They often say that when it rains, it pours, so should it really have come as much of a shock that on a cloudy rainy Thursday, after grandpas testing, he and grandma were given the news- its not one brain tumor-its four, and lung cancer too? Possibly not, but the moment I heard it shattered my heart into a million pieces that promptly fell into the pit of my stomach, creating a hollow sickness no ginger ale would cure.
I was angry, not with grandpa, not with grandma, not an anyone—just angry. I'd be lying if I said I didn't shout and argue with the silence around me in the car on my way into work this morning—Sadly, I think the silence won.
I'd be lying if I didn't say that my eyes are red with the strain of holding back tears, and that in their weak tired state, they're losing the battle as the tears overflow.
When it rains, it pours.
I'd be lying if I said that grandma and grandpa aren’t at peace, with grandpas health, with god.
Last week grandpa showed me strength beyond belief when it rained. This week as the rain pours outside my window and falls on my heart, grandma and grandpa are overflowing with peace—so much in fact, that I was taken aback when I spoke with them yesterday.

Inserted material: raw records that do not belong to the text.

(* ===== verification/Subscriptions.v ===== *)
(** Live subscriptions and the writes that invalidate them:
    packages/sync/src/subscription-manager.ts. *)
From Stdlib Require Import ZArith Lia.
From stdpp Require Import base list sets strings.
From S2P Require Import Prelude JsBase JsText KeyRanges IntervalIndex Values ValuesJson RowDiff ReadIndex.

(** * State *)

(** An absent [globalTables] is the empty list, as its readers take it. *)
Record subscription := Subscription
  { sub_sessionId : jsstr; sub_queryId : Z; sub_udfPath : jsstr; sub_args : json;
    sub_tables : list jsstr; sub_readRanges : list serialized_range; sub_globalTables : list jsstr;
    sub_byId : option by_id_read; sub_range : option range_read; sub_resumeKey : option jsstr }.

Definition space : Z := 32.
Definition subKey (sessionId : jsstr) (queryId : Z) : jsstr := sessionId ++ [space] ++ js_string_of queryId.
Definition sub_key (sub : subscription) : jsstr := subKey (sub_sessionId sub) (sub_queryId sub).

Record manager := Manager
  { sm_byKey : list (jsstr * subscription); sm_index : read_index;
    sm_byGlobalTable : list (jsstr * list jsstr) }.

Definition sm_empty : manager := Manager [] ri_empty [].

(** * Operations *)

(** Unlike [byTable], an emptied global set is dropped. *)
Definition drop_global (key : jsstr) (m : list (jsstr * list jsstr)) (t : jsstr) : list (jsstr * list jsstr) :=
  match jm_get m t with
  | None => m
  | Some s => match set_delete s key with [] => jm_delete m t | s' => jm_set m t s' end
  end.

Definition removeKey (m : manager) (key : jsstr) : manager :=
  match jm_get (sm_byKey m) key with
  | None => m
  | Some existing =>
      Manager (jm_delete (sm_byKey m) key)
        (ri_remove (sm_index m) key (sub_tables existing))
        (fold_left (drop_global key) (sub_globalTables existing) (sm_byGlobalTable m))
  end.

(** A read range that does not decode throws halfway: the subscription is on
    file, without its ranges and its global tables. *)
Definition sm_add (m : manager) (sub : subscription) : manager * res unit :=
  let key := sub_key sub in
  let m := removeKey m key in
  let byKey := jm_set (sm_byKey m) key sub in
  let '(index, r) := ri_add (sm_index m) key (sub_readRanges sub) (sub_tables sub) in
  match r with
  | Throw e => (Manager byKey index (sm_byGlobalTable m), Throw e)
  | Ok _ => (Manager byKey index (fold_left (add_member key) (sub_globalTables sub) (sm_byGlobalTable m)), Ok tt)
  end.

Definition sm_remove (m : manager) (sessionId : jsstr) (queryId : Z) : manager :=
  removeKey m (subKey sessionId queryId).

Definition session_prefix (sessionId : jsstr) : jsstr := sessionId ++ [space].

Definition removeSession (m : manager) (sessionId : jsstr) : manager :=
  fold_left (fun m key => if starts_with (session_prefix sessionId) key then removeKey m key else m)
    (jm_keys (sm_byKey m)) m.

Definition sm_get (m : manager) (sessionId : jsstr) (queryId : Z) : option subscription :=
  jm_get (sm_byKey m) (subKey sessionId queryId).

(** Global tables match without the fallback gate. *)
Definition global_hits (m : manager) (keys : list jsstr) (t : jsstr) : list jsstr :=
  set_union keys (members (sm_byGlobalTable m) t).

Definition findAffectedByRanges (m : manager) (writeRanges : list serialized_range) (writeTables : list jsstr)
    : res (list subscription) :=
  keys ← ri_matches (sm_index m) writeRanges writeTables;
  let keys := fold_left (global_hits m) writeTables keys in
  Ok (omap (jm_get (sm_byKey m)) keys).

Definition table_hits (m : manager) (out : list (jsstr * subscription)) (t : jsstr) : list (jsstr * subscription) :=
  fold_left (fun out key => match jm_get (sm_byKey m) key with Some sub => jm_set out key sub | None => out end)
    (members (ri_byTable (sm_index m)) t) out.
Definition findAffectedByTables (m : manager) (tables : list jsstr) : list subscription :=
  jm_values (fold_left (table_hits m) tables []).

Definition forSession (m : manager) (sessionId : jsstr) : list subscription :=
  jm_values (base.filter (fun ks => starts_with (session_prefix sessionId) ks.1 = true) (sm_byKey m)).

Definition sm_size (m : manager) : nat := length (sm_byKey m).
Definition subscribedGlobalTables (m : manager) : list jsstr := jm_keys (sm_byGlobalTable m).

(** * The invariant *)

Definition sub_reads (sub : subscription) : read_set := (sub_readRanges sub, sub_tables sub).
(** Its read ranges decode. *)
Definition indexable (sub : subscription) : bool := is_ok (traverse deserializeKeyRange (sub_readRanges sub)).

Definition reads_of (byKey : list (jsstr * subscription)) : jsstr -> option read_set :=
  fun k => sub_reads <$> jm_get byKey k.

Record sm_ok (m : manager) : Prop := {
  sm_nodup : NoDup (jm_keys (sm_byKey m));
  sm_keys : forall k sub, jm_get (sm_byKey m) k = Some sub -> k = sub_key sub;
  sm_index_ok : index_ok (sm_index m) (reads_of (sm_byKey m));
  sm_globals : forall t k, k ∈ members (sm_byGlobalTable m) t <->
    exists sub, jm_get (sm_byKey m) k = Some sub /\ indexable sub = true /\ t ∈ sub_globalTables sub;
  sm_live : forall t s, jm_get (sm_byGlobalTable m) t = Some s -> s <> [] }.

Lemma sm_empty_ok : sm_ok sm_empty.
Proof.
  split; cbn; try done; [constructor|apply empty_ok|].
  intros t k. split; [by intros ?%not_elem_of_nil|naive_solver].
Qed.

Lemma members_drop_global key m t t' k :
  k ∈ members (drop_global key m t) t' <-> ~ (k = key /\ t' = t) /\ k ∈ members m t'.
Proof.
  rewrite <- members_drop. unfold drop_global, drop_member. destruct (jm_get m t) as [s|]; [|done].
  destruct (set_delete s key) eqn:E; [|done]. unfold members. rewrite jm_get_delete, jm_get_set.
  by case_decide.
Qed.

Lemma members_drop_globals key ts m t' k :
  k ∈ members (fold_left (drop_global key) ts m) t' <-> ~ (k = key /\ t' ∈ ts) /\ k ∈ members m t'.
Proof.
  revert m. induction ts as [|t ts IH]; intros m; simpl; [set_solver|].
  rewrite IH, members_drop_global. set_solver.
Qed.

Definition live_sets (m : list (jsstr * list jsstr)) : Prop := forall t s, jm_get m t = Some s -> s <> [].

Lemma drop_globals_live key ts m : live_sets m -> live_sets (fold_left (drop_global key) ts m).
Proof.
  revert m. induction ts as [|t ts IH]; intros m Hm; simpl; [done|]. apply IH. clear IH.
  intros t' s'. unfold drop_global. destruct (jm_get m t) as [s|] eqn:E; [|apply Hm].
  destruct (set_delete s key) eqn:Ed.
  - rewrite jm_get_delete. case_decide; [done|apply Hm].
  - rewrite jm_get_set. case_decide; [intros [= <-]|apply Hm]. done.
Qed.

Lemma add_members_live key ts m : live_sets m -> live_sets (fold_left (add_member key) ts m).
Proof.
  revert m. induction ts as [|t ts IH]; intros m Hm; simpl; [done|]. apply IH. clear IH.
  intros t' s'. unfold add_member. rewrite jm_get_set. case_decide; [intros [= <-]|apply Hm].
  unfold set_add. case_bool_decide as Hb; [|by destruct (members m t)]. intros He. rewrite He in Hb. by apply not_elem_of_nil in Hb.
Qed.

Lemma reads_of_delete byKey key k : reads_of (jm_delete byKey key) k = upd (reads_of byKey) key None k.
Proof. unfold reads_of, upd. rewrite jm_get_delete. by case_decide. Qed.

Lemma removeKey_absent m key : jm_get (sm_byKey (removeKey m key)) key = None.
Proof.
  unfold removeKey. destruct (jm_get (sm_byKey m) key) eqn:E; [|done]. cbn.
  by rewrite jm_get_delete, decide_True.
Qed.

Lemma removeKey_get m key k :
  jm_get (sm_byKey (removeKey m key)) k = if decide (k = key) then None else jm_get (sm_byKey m) k.
Proof.
  unfold removeKey. destruct (jm_get (sm_byKey m) key) eqn:E; cbn; [apply jm_get_delete|]. case_decide; by subst.
Qed.

Lemma removeKey_ok m key : sm_ok m -> sm_ok (removeKey m key).
Proof.
  intros [Hn Hk Hi Hg Hl]. unfold removeKey. destruct (jm_get (sm_byKey m) key) as [ex|] eqn:E; [|by split].
  assert (Hr : reads_of (sm_byKey m) key = Some (sub_reads ex)) by (unfold reads_of; by rewrite E).
  split; cbn [sm_byKey sm_index sm_byGlobalTable].
  - auto with concile.
  - intros k sub. rewrite jm_get_delete. case_decide; [done|apply Hk].
  - eapply index_ok_ext; [intros k; symmetry; apply reads_of_delete|]. by eapply ri_remove_ok.
  - intros t k. rewrite members_drop_globals, Hg, jm_get_delete. case_decide as Hd; [|naive_solver].
    subst. rewrite E. split; naive_solver.
  - by apply drop_globals_live.
Qed.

They would not allow anger or sadness in their midst, as grandma still held the upbeat tone in her bronchitis ridden voice and grandpa spoke of God preparing his home in heaven, joking to me that He's probably finishing up the insulation before God calls him home.
When it rained, it poured—Last week grandpa showered those around him with his strength beyond belief, and as our family weathers this storm- in the midst of the pouring rain grandma and grandpa are overflowing with peace, tranquility, love and understanding, as grandma and grandpa both seemingly throw on their rubber boots, and in an act of their own bravery decide,
“Well—if it’s raining, we may as well go play in the puddles until the storm passes.”